» AVAILABLE RECORDS:

(** Well-formedness.  Blanks are JSON white space; a comment runs to the
    end of its line; a key is a non-empty run of [[a-zA-Z0-9_]]; a
    value holds no quote, backslash, slash, colon, comma or control
    character. *)
Definition wf_filler (f : filler) : bool :=
  match f with
  | Blank c => Json.is_ws c
  | LineComment body => forallb RegExp.dot body
  end.

Definition plain_char (x : char) : bool :=
  (32 <=? x)%N
  && negb (N.eqb x RegExp.squote) && negb (N.eqb x RegExp.dquote)
  && negb (N.eqb x (chr "\")) && negb (N.eqb x (chr "/"))
  && negb (N.eqb x (chr ":")) && negb (N.eqb x (chr ",")).

Definition wf_property (p : property) : bool :=
  forallb wf_filler (p_lead p)
  && negb (Nat.eqb (List.length (p_key p)) 0) && forallb RegExp.is_word (p_key p)
  && forallb wf_filler (p_after_colon p)
  && forallb plain_char (p_value p)
  && forallb wf_filler (p_trail p).

Definition wf_literal (lit : literal) : bool :=
  forallb wf_property (properties lit)
  && forallb wf_filler (closing lit)
  && (negb (trailing_comma lit) || negb (Nat.eqb (List.length (properties lit)) 0)).

(** A file in the format of the fetched one: a bare key, a quoted key
    and a single-quoted key, a comment and a trailing comma. *)
Definition sample_literal : literal :=
  {| properties :=
       [mkProperty [Blank 10%N; Blank 32%N] None (js "1")
          [Blank 32%N] Single (js "ethereum") [];
        mkProperty [Blank 32%N; LineComment (js " layer 2"); Blank 32%N]
          (Some Double) (js "10") [] Double (js "optimism") [Blank 9%N];
        mkProperty [Blank 10%N] (Some Single) (js "137")
          [Blank 32%N] Single (js "polygon") []];
     trailing_comma := true;
     closing := [Blank 10%N] |}.

Definition sample_source : jsstring :=
  js "export default " ++ layout as_written sample_literal ++ js ";".

(** ** Auxiliary notions of the proofs *)

(** The part of the key regex after the optional opening quote, and the
    part after the run of word characters. *)
Definition key_rest : RegExp.regex :=
  RegExp.Seq (RegExp.Opt (RegExp.Group 3 (RegExp.Chr RegExp.is_quote)))
             (RegExp.Chr (RegExp.only (chr ":"))).

Definition key_tail : RegExp.regex :=
  RegExp.Seq (RegExp.Group 2 (RegExp.Plus (RegExp.Chr RegExp.is_word))) key_rest.

(** A text that does not start with a word character or a colon. *)
Definition calm (s : jsstring) : Prop :=
  match s with
  | [] => True
  | y :: _ => RegExp.is_word y = false /\ y <> chr ":"
  end.

(** [s'] is what remains of [s] after some prefix. *)
Definition suffix (s' s : jsstring) : Prop := exists pre, s = pre ++ s'.

(** A matcher only ever hands a suffix of its input to its continuation. *)
Definition forward (body : RegExp.cont -> RegExp.cont) : Prop :=
  forall k s c res, body k s c = Some res ->
    exists s' c', suffix s' s /\ k s' c' = Some res.

(** The fourth replacement, character by character. *)
Definition requote (s : jsstring) : jsstring :=
  map (fun x => if N.eqb x RegExp.squote then RegExp.dquote else x) s.

(** The literal without any filler, keys and values double-quoted: its
    JSON layout is the document that states the pairs directly. *)
Definition tight (kv : jsstring * jsstring) : property :=
  mkProperty [] (Some Double) (fst kv) [] Double (snd kv) [].

Definition tight_literal (kvs : list (jsstring * jsstring)) : literal :=
  {| properties := map tight kvs; trailing_comma := false; closing := [] |}.

(** One step of [JSON.parse] filling the object. *)
Definition add_member (o : Obj.t Json.json) (p : property) : Obj.t Json.json :=
  Obj.define (p_key p) (Json.JString (p_value p)) o.

(** A character that stands for itself inside a JSON string. *)
Definition literal_char (x : char) : bool :=
  negb (N.eqb x 34) && negb (N.eqb x 92) && negb (x <? 32)%N.

(** An object of strings as the JSON value it is. *)
Definition strings (o : Obj.t jsstring) : Obj.t Json.json :=
  map (fun p => (fst p, Json.JString (snd p))) o.

(** ** The React hook [useRpcData]

    The four pieces of state of the hook, and the effect that runs
    once after the first render.  A state setter replaces one piece;
    the state after the effect is the initial one with the updates
    applied in the order of the calls. *)

Module UseRpcData.

(** [networkList]: the list of [fetchRpcData], of strings as declared
    or of the values the mapping had. *)
Inductive NetworkList : Type :=
| Names (list_ : list jsstring)
| Values (list_ : list Json.json).

Record State : Type := mkState {
  networksData : option NetworksMap;
  networkList : NetworkList;
  loading : bool;
  error : option JsError
}.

» ACTION ITEM: All lines from the one that has "Record State : Type" through the end of the material above should be returned exactly; omit the rest.

» RESPONSE TO THE TASK:
Record State : Type := mkState {
  networksData : option NetworksMap;
  networkList : NetworkList;
  loading : bool;
  error : option JsError
}.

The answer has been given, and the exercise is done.